### [Instructions for the task]
Work out how many lines in the data below contain "only", and state that count with nothing added.

++++ Provided information

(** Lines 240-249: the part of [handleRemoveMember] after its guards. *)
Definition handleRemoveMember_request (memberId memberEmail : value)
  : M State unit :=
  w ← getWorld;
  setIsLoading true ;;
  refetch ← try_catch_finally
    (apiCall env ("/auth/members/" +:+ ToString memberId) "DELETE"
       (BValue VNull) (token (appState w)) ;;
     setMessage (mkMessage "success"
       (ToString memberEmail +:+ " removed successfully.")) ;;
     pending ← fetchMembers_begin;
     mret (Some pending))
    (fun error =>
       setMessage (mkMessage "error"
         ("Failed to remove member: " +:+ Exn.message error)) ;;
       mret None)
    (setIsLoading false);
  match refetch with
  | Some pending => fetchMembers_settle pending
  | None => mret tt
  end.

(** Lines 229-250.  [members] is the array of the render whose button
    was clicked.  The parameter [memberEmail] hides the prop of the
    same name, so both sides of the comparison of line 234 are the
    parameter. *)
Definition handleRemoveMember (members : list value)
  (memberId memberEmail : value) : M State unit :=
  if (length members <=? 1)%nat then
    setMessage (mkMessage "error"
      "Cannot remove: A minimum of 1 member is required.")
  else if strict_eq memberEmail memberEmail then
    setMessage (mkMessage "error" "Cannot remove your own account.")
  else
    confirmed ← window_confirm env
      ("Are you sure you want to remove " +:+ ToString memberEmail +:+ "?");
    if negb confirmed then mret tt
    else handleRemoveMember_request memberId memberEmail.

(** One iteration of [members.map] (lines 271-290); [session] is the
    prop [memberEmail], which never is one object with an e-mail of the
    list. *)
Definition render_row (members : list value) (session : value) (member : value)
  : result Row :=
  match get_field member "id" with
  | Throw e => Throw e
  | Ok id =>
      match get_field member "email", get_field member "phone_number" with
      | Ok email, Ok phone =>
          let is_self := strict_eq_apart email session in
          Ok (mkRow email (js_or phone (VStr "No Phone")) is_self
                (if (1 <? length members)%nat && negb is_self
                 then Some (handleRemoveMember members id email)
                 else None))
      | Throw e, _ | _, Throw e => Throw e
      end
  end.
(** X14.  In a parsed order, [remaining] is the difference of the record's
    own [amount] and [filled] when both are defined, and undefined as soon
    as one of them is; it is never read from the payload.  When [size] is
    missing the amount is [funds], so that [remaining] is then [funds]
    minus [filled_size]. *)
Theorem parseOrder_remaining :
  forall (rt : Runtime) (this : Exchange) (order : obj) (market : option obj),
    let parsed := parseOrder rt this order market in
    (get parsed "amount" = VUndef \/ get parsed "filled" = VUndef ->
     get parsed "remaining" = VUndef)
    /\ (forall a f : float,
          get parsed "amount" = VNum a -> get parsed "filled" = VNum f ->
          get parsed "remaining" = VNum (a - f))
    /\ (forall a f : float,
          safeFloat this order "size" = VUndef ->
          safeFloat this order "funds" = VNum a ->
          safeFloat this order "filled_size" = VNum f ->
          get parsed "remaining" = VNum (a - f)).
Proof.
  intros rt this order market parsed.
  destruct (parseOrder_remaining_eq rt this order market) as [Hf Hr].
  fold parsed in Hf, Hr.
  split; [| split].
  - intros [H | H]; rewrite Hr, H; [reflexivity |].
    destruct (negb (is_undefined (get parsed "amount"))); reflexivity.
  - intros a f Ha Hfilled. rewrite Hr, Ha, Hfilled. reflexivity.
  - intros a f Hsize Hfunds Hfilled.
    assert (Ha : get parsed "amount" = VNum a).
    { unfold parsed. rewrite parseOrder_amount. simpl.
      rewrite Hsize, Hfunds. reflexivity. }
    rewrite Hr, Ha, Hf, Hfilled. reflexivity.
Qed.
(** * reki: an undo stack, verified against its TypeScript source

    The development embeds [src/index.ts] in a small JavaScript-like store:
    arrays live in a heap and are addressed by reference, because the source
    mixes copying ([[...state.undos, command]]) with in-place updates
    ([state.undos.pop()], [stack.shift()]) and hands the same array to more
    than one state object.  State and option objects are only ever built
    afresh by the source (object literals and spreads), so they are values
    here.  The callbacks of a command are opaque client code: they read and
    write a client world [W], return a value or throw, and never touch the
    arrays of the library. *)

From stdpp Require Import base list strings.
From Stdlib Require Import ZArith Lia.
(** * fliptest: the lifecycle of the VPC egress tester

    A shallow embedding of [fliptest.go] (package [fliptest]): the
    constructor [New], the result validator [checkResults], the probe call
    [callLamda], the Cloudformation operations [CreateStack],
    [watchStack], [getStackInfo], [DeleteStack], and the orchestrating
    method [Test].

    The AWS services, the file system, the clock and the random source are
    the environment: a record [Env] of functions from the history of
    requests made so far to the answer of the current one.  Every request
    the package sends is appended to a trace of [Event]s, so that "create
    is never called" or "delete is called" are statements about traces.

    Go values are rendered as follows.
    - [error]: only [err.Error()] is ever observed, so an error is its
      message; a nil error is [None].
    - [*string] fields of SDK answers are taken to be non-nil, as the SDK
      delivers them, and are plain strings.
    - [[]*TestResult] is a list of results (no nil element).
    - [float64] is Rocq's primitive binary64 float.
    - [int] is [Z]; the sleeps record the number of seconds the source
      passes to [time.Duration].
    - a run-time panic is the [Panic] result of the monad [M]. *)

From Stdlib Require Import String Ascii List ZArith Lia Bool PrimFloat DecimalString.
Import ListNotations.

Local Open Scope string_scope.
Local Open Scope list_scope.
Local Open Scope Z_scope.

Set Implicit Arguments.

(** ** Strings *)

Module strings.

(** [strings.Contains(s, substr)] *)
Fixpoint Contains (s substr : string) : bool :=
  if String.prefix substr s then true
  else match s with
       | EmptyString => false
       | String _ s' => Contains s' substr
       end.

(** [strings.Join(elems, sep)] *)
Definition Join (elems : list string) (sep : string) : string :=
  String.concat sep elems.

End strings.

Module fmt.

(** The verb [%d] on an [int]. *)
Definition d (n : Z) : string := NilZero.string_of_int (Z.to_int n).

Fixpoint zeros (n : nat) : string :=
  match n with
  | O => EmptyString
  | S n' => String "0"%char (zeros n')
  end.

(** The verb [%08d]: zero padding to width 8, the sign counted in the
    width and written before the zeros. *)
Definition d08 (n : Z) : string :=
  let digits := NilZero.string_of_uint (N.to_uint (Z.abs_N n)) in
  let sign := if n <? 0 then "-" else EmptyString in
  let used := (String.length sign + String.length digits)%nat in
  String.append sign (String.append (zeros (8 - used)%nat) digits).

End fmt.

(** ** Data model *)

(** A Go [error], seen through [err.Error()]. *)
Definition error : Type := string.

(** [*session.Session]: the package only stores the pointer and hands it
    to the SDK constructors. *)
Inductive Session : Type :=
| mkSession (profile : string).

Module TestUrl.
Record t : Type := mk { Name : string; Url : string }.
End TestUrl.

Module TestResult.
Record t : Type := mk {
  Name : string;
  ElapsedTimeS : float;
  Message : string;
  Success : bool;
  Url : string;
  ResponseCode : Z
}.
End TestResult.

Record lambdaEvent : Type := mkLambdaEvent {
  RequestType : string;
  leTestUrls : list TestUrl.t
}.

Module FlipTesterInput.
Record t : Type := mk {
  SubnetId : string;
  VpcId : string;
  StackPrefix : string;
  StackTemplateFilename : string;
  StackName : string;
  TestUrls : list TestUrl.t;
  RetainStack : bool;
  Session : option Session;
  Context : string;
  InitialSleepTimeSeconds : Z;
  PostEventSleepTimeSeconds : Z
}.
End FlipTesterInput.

++++++++

### [Task solution]
3